Could be. But on the other hand, why not use the max that you can shoot well that doesn't destroy the meat around the hit?

Let's look at an extreme.
Hunter A uses a .22
Hunter B uses a .30-06

Hunter A can shoot at 75 yards, between the ribs, hit the heart, and kill the deer. Why should anybody use anything more powerful? Huh? Just place your shots.

Hunter B shoots at 75 yards, and if his hit is within 3" of the heart, he'll likely take out the heart too, and kill the deer. He has larger marin of error than Hunter B's .22.

Hunter C uses a bazooka, and when he hits the heart he also tends to take out the entire front shoulder and most of the hindquarters. Hunter C uses too much gun.

Hunter D uses a .300 Win mag. He can't shoot it well because the recoil makes him flinch. He aims for the heart, and hits the gut, and then tracks a wounded deer all day.

Hunter C uses a .300 Win mag. He can shoot it great. He aims for the heart, and puts the deer down. With the bullets he uses, the front shoulder meat is fine.

So, what is the right gun to use for deer?

Skyhook
12-02-2003, 20:07
ithaca... been a bad day, huh?

Short Cut
12-02-2003, 21:29
Originally posted by PlasticGuy
I don't see ammo availability as an issue. One box is more than enough to check your zero a couple of times and kill a deer. Why would you need to buy more when out hunting? And it's not like the .25-06 is a wildcat -- any large sporting goods store will have some.

I agree with you. Sure ammo availability is a good thing but like you said if it is factory loaded it shouldn't be a big deciding factor. I'd be more concerned about how well you shoot it and having adequate loadings and bullet weights available that are suitable for what you are hunting.
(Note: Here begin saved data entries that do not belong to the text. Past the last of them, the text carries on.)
(* ===== verification/UnixSpec.v ===== *)
(** * What each operation on an AF_UNIX socket does

    Every operation of a socket that has a handle returns, keeps the invariant of
    [UnixInv] and, where it moves bytes, moves them as its specification says. *)

From S2P Require Import Prelude Errno Bytes RefCount Wake UnixSock UnixInv UnixOps.

Section operations.
Context (st : Unix) (refs handles : Z → nat) (owner : Z → option Z).
Hypothesis H : unix_inv st refs handles owner.

Lemma alive_of i : (0 < handles i)%nat → ∃ s, socks st !! i = Some s.
Proof. intros Hh. apply (handle_alive _ _ _ _ _ H). pose proof (ui_handles _ _ _ _ H i). lia. Qed.

(** ** Creation *)

Lemma new_ok k p st' i : unix_new st k p = (st', i) → unix_inv st' (bump refs i) (bump handles i) owner ∧ kept st st'.
Proof.
  intros Hn. change st' with (st', i).1. rewrite <- Hn. assert (i = next_id st) as -> by (by injection Hn). split; [|by apply kept_add].
  apply (add_sock_inv st refs handles (bump handles (next_id st))); [done| | |].
  - split; [apply queue_new_ok|done].
  - intros j Hj. by apply bump_ne.
  - rewrite bump_eq. pose proof (ui_handles _ _ _ _ H (next_id st)). destruct (socks st !! next_id st) as [x|] eqn:Hx; [pose proof (ui_fresh _ _ _ _ H (next_id st) ltac:(eauto)); lia|].
    rewrite (ui_dead _ _ _ _ H _ Hx) in *. lia.
Qed.
Lemma bind_ok i a c : (0 < handles i)%nat → ∃ st' r, bind st i a c = Done (st', r) ∧ unix_inv st' refs handles owner ∧ kept st st'.
Proof.
  intros Hh. destruct (alive_of i Hh) as [s Hs]. unfold bind. destruct (bool_decide_reflect (a = Unnamed)) as [|Hu]; [by eexists _, _|]. rewrite Hs. simpl. destruct (bool_decide_reflect (local_addr s = Unnamed)) as [Hl|]; simpl; [|by eexists _, _].
  destruct (UNIX_BINDS st !! a) eqn:Hb; [by eexists _, _|]. destruct (match a with PathAddr _ => c | _ => Ok tt end); [|by eexists _, _]. eexists _, _. split; [done|]. split.
  - by apply (bind_inv st refs handles owner i s a H Hs (handle_unowned _ _ _ _ _ H Hh)).
  - etrans; [|by apply kept_upd]. etrans; [|by apply kept_upd]. split; [done|]. intros j x Hx. left. by exists x.
Qed.
Lemma listen_ok i : (0 < handles i)%nat → ∃ st' r, listen st i = Done (st', r) ∧ unix_inv st' refs handles owner ∧ kept st st'.
Proof.
  intros Hh. destruct (alive_of i Hh) as [s Hs]. unfold listen. rewrite Hs. simpl. destruct (negb (is_connection_oriented s)); [by eexists _, _|]. destruct (bool_decide (local_addr s = Unnamed)); [by eexists _, _|].
  eexists _, _. split; [done|]. split; [|by apply kept_upd]. apply neutral_inv; [done|intros x; by repeat split|done|]. intros x Hx. exact (ui_queue _ _ _ _ H i x Hx).
Qed.
Lemma accept_ok i : (0 < handles i)%nat → ∃ st' r, accept_once st i = Done (st', r) ∧ kept st st' ∧
  match r with Ok n => ∃ owner', unix_inv st' (bump refs n) (bump handles n) owner' | Err e => st' = st ∧ e = EAGAIN end.
Proof.
  intros Hh. destruct (alive_of i Hh) as [s Hs]. unfold accept_once. rewrite Hs. simpl. destruct (pending s) as [|n l] eqn:Hp; [by eexists _, _|]. eexists _, _. split; [done|]. split; [by apply kept_upd|].
  exists (owned_by owner n None). by apply (take_pending_inv st refs handles owner i s).
Qed.
End operations.

Lemma pair_ok st refs handles owner k p st' l r : unix_inv st refs handles owner → new_pair st k p = (st', l, r) →
  unix_inv st' (bump (bump refs l) r) (bump (bump handles l) r) owner ∧ kept st st'.
Proof.
  intros H. unfold new_pair. destruct (unix_new st k p) as [st1 i1] eqn:H1. destruct (unix_new st1 k p) as [st2 i2] eqn:H2. intros [= <- <- <-].
  destruct (new_ok st refs handles owner H k p st1 i1 H1) as [I1 K1]. destruct (new_ok st1 _ _ owner I1 k p st2 i2 H2) as [I2 K2].
  unfold unix_new, add_sock in H1, H2. injection H1 as <- <-. simpl in H2. injection H2 as <- <-. split.
  - eapply link_inv; [exact I2|lia|simpl; rewrite lookup_insert_ne by lia; apply lookup_insert_eq|simpl; apply lookup_insert_eq|done|done|done].
  - etrans; [exact K1|]. etrans; [exact K2|]. etrans; by apply kept_upd.
Qed.

(** ** Connection *)

(** A server that is added with its link is one that is added and then linked. *)
Lemma add_linked st s i f g : i ≠ next_id st → upd (add_sock st (g s)).1 i f = upd (upd (add_sock st s).1 i f) (next_id st) g.
Proof.
  intros Hne. unfold upd, add_sock, with_socks. simpl. f_equal. apply map_eq. intros j.
  destruct (decide (j = next_id st)) as [->|Hj]; [rewrite lookup_alter_eq, !lookup_alter_ne, !lookup_insert_eq by done; done|].
  rewrite (lookup_alter_ne g) by done. destruct (decide (j = i)) as [->|Hi]; [by rewrite !lookup_alter_eq, !lookup_insert_ne by done|by rewrite !lookup_alter_ne, !lookup_insert_ne by done].
Qed.
Lemma upd_set_pending st r x n : socks st !! r = Some x → upd st r (λ y, set_pending (pending y ++ [n]) y) = upd st r (set_pending (pending x ++ [n])).
Proof. intros Hx. unfold upd. f_equal. apply map_eq. intros j. destruct (decide (j = r)) as [->|Hj]; [by rewrite !lookup_alter_eq, Hx|by rewrite !lookup_alter_ne]. Qed.

(** A new server in the queue of a listener, linked to the client. *)
Lemma serve_inv st refs handles owner i r s a b pid0 : unix_inv st refs handles owner → UNIX_BINDS st !! a = Some r → socks st !! i = Some s → peer_ref s = None →
  let server := set_peer i b (set_local a (inner_new (kind s) pid0)) in
  let st2 := upd (add_sock st server).1 i (set_peer (next_id st) a) in
  unix_inv (upd st2 r (λ x, set_pending (pending x ++ [next_id st]) x)) refs handles (owned_by owner (next_id st) (Some r)).
Proof.
  intros H Ha Hs Hp server st2. set (n := next_id st). set (s0 := set_local a (inner_new (kind s) pid0)).
  assert (∀ j, is_Some (socks st !! j) → j ≠ n) as Hfr by (intros j Hj ->; pose proof (ui_fresh _ _ _ _ H n Hj); unfold n in *; lia).
  assert (socks st !! n = None) as Hnn by (destruct (socks st !! n) eqn:E; [by destruct (Hfr n ltac:(eauto))|done]).
  assert (handles n = 0%nat) as Hhn by (pose proof (ui_handles _ _ _ _ H n); rewrite (ui_dead _ _ _ _ H n Hnn) in *; lia).
  destruct (ui_binds _ _ _ _ H a r Ha) as (Hau & x & Hx & Hlx). assert (i ≠ n) as Hin by eauto. assert (r ≠ n) as Hrn by eauto.
  assert (unix_inv (add_sock st s0).1 (bump refs n) handles owner) as H1 by (apply (add_sock_inv st refs handles); [done|split; [apply queue_new_ok|done]|done|fold n; lia]).
  assert (unix_inv st2 (bump refs n) handles owner) as H2.
  { replace st2 with (upd (upd (add_sock st s0).1 i (set_peer n a)) n (set_peer i b)) by (symmetry; by apply (add_linked st s0 i (set_peer n a) (set_peer i b))).
    eapply link_inv; [exact H1|done|simpl; by rewrite lookup_insert_ne|simpl; apply lookup_insert_eq|done|done|done]. }
  assert (∃ y, socks st2 !! r = Some y) as [y Hy].
  { assert (is_Some (socks st2 !! r)) as [y Hy]; [|eauto]. unfold st2. apply upd_alive. simpl. rewrite lookup_insert_ne by done. eauto. }
  rewrite (upd_set_pending _ _ y) by done. apply (give_pending_inv st2 refs handles owner r n y server); [done|done| | |done| | |done|done].
  - destruct (owner n) eqn:E; [|done]. destruct (owned_alive _ _ _ _ _ _ H E) as [? ?]. congruence.
  - by apply (bound_unowned st refs handles owner a).
  - intros c Hc. simpl in Hc. destruct (ui_binds _ _ _ _ H c n Hc) as (_ & z & Hz & _). congruence.
  - unfold st2. rewrite upd_ne by done. simpl. apply lookup_insert_eq.
Qed.
Lemma connect_ok st refs handles owner i a : unix_inv st refs handles owner → (0 < handles i)%nat → ∃ st' r, connect st i a = Done (st', r) ∧ (∃ owner', unix_inv st' refs handles owner') ∧ kept st st'.
Proof.
  intros H Hh. destruct (alive_of st refs handles owner H i Hh) as [s Hs]. unfold connect, bound_peer. destruct (UNIX_BINDS st !! a) as [r|] eqn:Ha; simpl; [|eexists _, _; split; [done|]; split; [by exists owner|done]].
  destruct (ui_binds _ _ _ _ H a r Ha) as (Hau & x & Hx & Hlx). rewrite Hx. simpl. rewrite Hs. simpl.
  destruct (bool_decide_reflect (kind x = kind s)) as [Hk|]; simpl; [|eexists _, _; split; [done|]; split; [by exists owner|done]].
  destruct (peer_ref s) eqn:Hp; [eexists _, _; split; [done|]; split; [by exists owner|done]|]. destruct (is_connection_oriented s) eqn:Hc.
  - destruct (listening x); simpl; [|eexists _, _; split; [done|]; split; [by exists owner|done]]. eexists _, _. split; [done|]. split.
    + eexists. apply wake_accept_inv. by apply (serve_inv st refs handles owner i r s a (local_addr s) (pid x)).
    + etrans; [|apply kept_same, wake_accept_same]. etrans; [|by apply kept_upd]. etrans; [|by apply kept_upd]. by apply (kept_add st).
  - eexists _, _. split; [done|]. split; [|by apply kept_upd]. exists owner. by apply (attach_inv st refs handles owner i r s x).
Qed.

(** ** Sending *)

Lemma send_begin_ok st refs handles owner i to : unix_inv st refs handles owner → (0 < handles i)%nat → ∃ st' r, send_begin st i to = Done (st', r) ∧ kept st st' ∧
  match r with Ok t => unix_inv st' (bump refs t) handles owner ∧ st' = arc_clone st t | Err _ => st' = st end.
Proof.
  intros H Hh. destruct (alive_of st refs handles owner H i Hh) as [s Hs]. unfold send_begin. rewrite Hs. simpl. destruct (send_closed s); [by eexists _, _|]. destruct to as [a|].
  - unfold bound_peer. destruct (UNIX_BINDS st !! a) as [r|] eqn:Ha; simpl; [|by eexists _, _]. destruct (ui_binds _ _ _ _ H a r Ha) as (_ & x & Hx & _). rewrite Hx. simpl.
    destruct (bool_decide (kind x = kind s)); simpl; [|by eexists _, _]. eexists _, _. split; [done|]. split; [by apply kept_upd|]. split; [|done]. apply arc_clone_inv; eauto.
  - unfold peer, upgrade. destruct (peer_ref s) as [p|]; simpl; [|by eexists _, _]. destruct (socks st !! p) as [t|] eqn:Ht; simpl; [|by eexists _, _].
    eexists _, _. split; [done|]. split; [by apply kept_upd|]. split; [|done]. apply arc_clone_inv; eauto.
Qed.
Buy a half a dozen boxes of hunting ammo and you'll have plenty to zero your rifle, check your zero when you arrive at your hunting grounds if you have travelled far to get there, and plenty enough to hunt with for a couple seasons. If you are travelling for your hunt and you won't be in direct control of your luggage, divide up your boxes of ammo between at least two bags so that if one gets lost your still in business.

Let us know what you decide on so that we can get a vicarious thrill. :)

PlasticGuy
12-02-2003, 22:55
Originally posted by ithaca_deerslayer
Let's look at an extreme.
Hunter A uses a .22
Hunter B uses a .30-06
Good idea, but poor examples. The .22 is extreme, while the .30-06 is certainly not. A better set of examples would be the .22 and the .460 Magnum. But neither of those is a good choice for deer, so it proves nothing.

What we are comparing is two cartridges that will both reliably kill deer. I stand by my statement that if you have two cartridges that will both reliably kill what you are hunting, you are probably better served by the one with the least recoil.

ithaca_deerslayer
12-03-2003, 06:31
Originally posted by PlasticGuy
I stand by my statement that if you have two cartridges that will both reliably kill what you are hunting, you are probably better served by the one with the least recoil.

I agree. The key being "reliably". Usually the gun with bigger recoil has a higher "reliably" factor. Up to a point. After that you just get a sore shoulder and a bad flinch, and then the "reliably" factor actually goes down.